Das Urteil des Verwaltungsgerichtes Kassel, welches Anfang Oktober alle Anträge der Antifaschistin Silvia Gingold auf Löschung der über sie geführten Verfassungsschutzakte sowie auf Einstellung ihrer geheimdienstlichen Beobachtung ablehnte, hat vielerorts zu deutlicher Kritik und Unverständnis geführt. Die Tochter der verstorbenen Widerstandskämpfer und Kommunisten Etti und Peter Gingold hatte gegen das Hessische Landesamt für Verfassungsschutz auf Beendigung ihrer fortgesetzten geheimdienstlichen Beobachtung und auf Vernichtung entsprechender Akten geklagt (UZ berichtete). „Das Skandalurteil des Verwaltungsgerichts Kassel über die Rechtmäßigkeit der weiteren Beobachtung von Silvia Gingold durch den Verfassungsschutz sagt weniger etwas über die Gesinnung der Friedensaktivistin und Antifaschistin aus, als über die Verfasstheit des bundesdeutschen und insbesondere des hessischen Staatsapparates. Überraschen kann das nicht. Haben doch maßgebliche Initiatoren der völkisch-nationalistischen AfD ihre Wurzeln im Stahlhelmflügel der Hessen-CDU. Es ist nicht verfehlt, dieses Urteil als Inbegriff der Klassenjustiz zu bezeichnen. Denn hier sichert sich die herrschende Klasse gegen Kritik von links ab“, kritisierte die Bundestagsabgeordnete Ulla Jelpke (Linkspartei).

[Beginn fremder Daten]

Lemma mainRoutes_each (startCoords destCoords : lonLat)
    (transportMode optimizationMode : option string) :
  let main :=
    mainRoutes w startCoords destCoords transportMode optimizationMode in
  (List.length main <= 1)%nat /\
  forall rd, In rd main ->
    mode rd = transportMode /\
    cost rd =
      if match optimizationMode with
         | Some s => String.eqb s "cheapest"
         | None => false
         end
      then (estimateCost (distance (route rd) / 1000)
              (propertyKey transportMode) * 0.8)%float
      else estimateCost (distance (route rd) / 1000)%float
             (propertyKey transportMode).
Proof.
  unfold mainRoutes.
  destruct (calculateRouteAt w 0 startCoords destCoords transportMode)
    as [r|]; simpl; [|split; [lia|intros rd []]].
  split; [lia|]. intros rd [<- | []]. split; [reflexivity|]. simpl.
  unfold mainRouteCost. now destruct optimizationMode.
Qed.

(** How the handler answers a request whose body has been read. *)
Lemma POST_of_body (body : RouteRequest) :
  routeRequest w = Ok body ->
  (exists r, POST w = Failure r /\ status r = 400) \/
  exists first others dest startCoords destCoords,
    boardingPoints body = Some (first :: others) /\
    destination body = Some dest /\ truthy_string dest = true /\
    geocodeAt w 0 first = Some startCoords /\
    geocodeAt w 1 dest = Some destCoords /\
    let routes :=
      (mainRoutes w startCoords destCoords (transportMode body)
         (optimizationMode body) ++
       additionalRoutes w destCoords (transportMode body) others 2 1 [])%list
    in
    routes <> [] /\ POST w = Success 200 routes.
Proof.
  intros Hb. unfold POST. rewrite Hb.
  destruct (boardingPoints body) as [[|first others]|];
    try (left; eexists; split; reflexivity).
  destruct (destination body) as [dest|];
    [|left; eexists; split; reflexivity].
  destruct (truthy_string dest) eqn:Ed; simpl;
    [|left; eexists; split; reflexivity].
  destruct (geocodeAt w 0 first) as [sc|] eqn:Es;
    [|left; eexists; split; reflexivity].
  destruct (geocodeAt w 1 dest) as [dc|] eqn:Ed2;
    [|left; eexists; split; reflexivity].
  rewrite additionalRoutes_acc.
  destruct (mainRoutes w sc dc (transportMode body) (optimizationMode body)
            ++ additionalRoutes w dc (transportMode body) others 2 1 [])%list
    as [|rd routes] eqn:Er.
  - left; eexists; split; reflexivity.
  - right. exists first, others, dest, sc, dc. rewrite Er.
    repeat split; auto; discriminate.
Qed.

(** X26: the route handler always answers: with status 500 exactly when the
    body cannot be read, with status 400, or with status 200 and a list of
    routes that is not empty, has at most one route per boarding point, and
    whose routes all carry the transport mode of the request. *)
Theorem route_POST_answers :
  match POST w with
  | Success st routes =>
      st = 200 /\ routes <> [] /\
      exists body points,
        routeRequest w = Ok body /\ boardingPoints body = Some points /\
        (List.length routes <= List.length points)%nat /\
        forall rd, In rd routes -> mode rd = transportMode body
  | Failure r =>
      (status r = 400 \/ status r = 500) /\
      (status r = 500 <-> exists e, routeRequest w = Err e)
  end.
Proof.
  destruct (routeRequest w) as [body|e] eqn:Hb.
  - destruct (POST_of_body body Hb) as [(r & -> & Hr) | H].
    + split; [now left|]. split; [intros H; congruence|].
      intros (e & He). discriminate He.
    + destruct H as (first & others & dest & sc & dc & Hp & _ & _ & _ & _ & H).
      cbv zeta in H. destruct H as [Hn ->].
      split; [reflexivity|]. split; [exact Hn|].
      exists body, (first :: others). split; [reflexivity|].
      split; [exact Hp|].
      destruct (mainRoutes_each sc dc (transportMode body)
                  (optimizationMode body)) as [Lm Em].
      destruct (additionalRoutes_each dc (transportMode body) others 2 1)
        as [La Ea].
      split.
      * rewrite length_app. simpl. lia.
      * intros rd Hin. apply in_app_or in Hin.
        destruct Hin as [Hin | Hin]; [now apply Em|now apply Ea].
  - unfold POST. rewrite Hb. simpl. split; [now right|].
    split; [eauto|reflexivity].
Qed.

(** Where the routes of the other boarding points come from: each is the
    route the routing service gave, in a call after the first, from the
    place the geocoder gave, in a call after the first two, for one of the
    points, priced at the undiscounted cost. *)
Lemma additionalRoutes_origin (destCoords : lonLat)
    (transportMode : option string) (points : list string) :
  forall geocodeCalls routeCalls rd,
    In rd (additionalRoutes w destCoords transportMode points geocodeCalls
             routeCalls []) ->
    exists point g n pointCoords r,
      In point points /\ (geocodeCalls <= g)%nat /\ (routeCalls <= n)%nat /\
      geocodeAt w g point = Some pointCoords /\
      calculateRouteAt w n pointCoords destCoords transportMode = Some r /\
      rd = {| route := geometry r;
              cost := estimateCost (distance (geometry r) / 1000)%float
                        (propertyKey transportMode);
              mode := transportMode;
              routeInstructions := instructions r |}.
Proof.
  induction points as [|p points IH]; intros g rc rd; simpl; [intros []|].
  assert (Hrest : forall g' rc',
            (g <= g')%nat -> (rc <= rc')%nat ->
            In rd (additionalRoutes w destCoords transportMode points g' rc'
                     []) ->
            exists point g0 n pointCoords r,
              In (A:=string) point (p :: points) /\
              (g <= g0)%nat /\ (rc <= n)%nat /\
              geocodeAt w g0 point = Some pointCoords /\
              calculateRouteAt w n pointCoords destCoords transportMode
                = Some r /\
              rd = {| route := geometry r;
                      cost := estimateCost (distance (geometry r) / 1000)%float
                                (propertyKey transportMode);
                      mode := transportMode;
                      routeInstructions := instructions r |}).
  { intros g' rc' Hg Hrc Hin.
    destruct (IH g' rc' rd Hin) as (pt & g0 & n & pc & r & H1 & H2 & H3 & H).
    exists pt, g0, n, pc, r. split; [now right|].
    split; [lia|]. split; [lia|exact H]. }
  destruct (geocodeAt w g p) as [pc|] eqn:Eg.
  - destruct (calculateRouteAt w rc pc destCoords transportMode) as [r|] eqn:Er.
    + rewrite additionalRoutes_acc. intros [<- | Hin].
      * exists p, g, rc, pc, r. split; [now left|].
        split; [lia|]. split; [lia|]. split; [exact Eg|].
        split; [exact Er|reflexivity].
      * apply (Hrest (S g) (S rc)); [lia|lia|exact Hin].
    + apply (Hrest (S g) (S rc)); lia.
  - apply (Hrest (S g) rc); lia.
Qed.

„Friedenspolitik, Gewerkschaftsarbeit und vor allem Antifaschismus widersprechen nicht dem Grundgesetz, sondern sind als ausdrückliche Freiheitsrechte nicht nur erwünscht, sondern – vor allem in unserer Zeit – ausdrücklich geboten. Umso entlarvender ist es, dass genau deswegen Silvia Gingold vom Inlandsgeheimdienst – vulgo: Verfassungsschutz – beobachtet wird. Und die Rechtmäßigkeit dieses Vorgehens jetzt vom Kasseler Verwaltungsgerichtshof bestätigt wurde. Manchmal frage ich mich, welche Verfassung die eigentlich schützen, die nach oder vor 1945“, erklärte der Vizepräsident des hessischen Landtages, Ulrich Wilken.
Silvia Gingold selbst reagierte „fassungslos und empört“ auf den Urteilsspruch, der angeblich im Namen des Volkes gefällt wurde. „Auf dem Hintergrund meiner Familiengeschichte habe ich die durch meine antifaschistische Grundhaltung geprägte Einstellung zum Grundgesetz ausgedrückt und betont, dass mein bisheriges politisches Wirken darauf gerichtet war und ist, die Grund- und Menschenrechte zu verteidigen und alle gegen die Verfassung gerichteten rassistischen, ausländerfeindlichen und das Asylrecht in Frage stellenden Bestrebungen zu bekämpfen, wie es die Verfassung gebietet und wie ich dies als meine Pflicht ansehe“, kritisiert Gingold in einer persönlichen Stellungnahme. „Eine antikapitalistische Haltung wird gleichgesetzt mit der Ablehnung der parlamentarischen Demokratie und somit als „linksextremistisch“ diffamiert. Dieses Urteil beschädigt nicht nur das Ansehen meiner Person. Es richtet sich gegen demokratisch engagierte Bürgerinnen und Bürger die sich gegen Kriege, gegen Rassismus, Neonazismus und Nationalismus zur Wehr setzen. Diesen Aktivitäten wird der Stempel des ‚Linksextremismus‘ aufgedrückt und damit dem VS der Freibrief ausgestellt, diese Personen zu bespitzeln und Daten über sie zu sammeln und zu speichern. Angesichts des Umgangs mit dem Rechtsterrorismus und den NSU-Morden, deren Aufklärung der Inlandsgeheimdienst behindert, da er selbst darin zutiefst verstrickt ist, empfinde ich das als Skandal. Wer schützt mich vor dem Verfassungsschutz? Das Gericht hat es nicht getan“, stellte Gingold klar. Sie kündigte an, das Urteil anfechten zu wollen.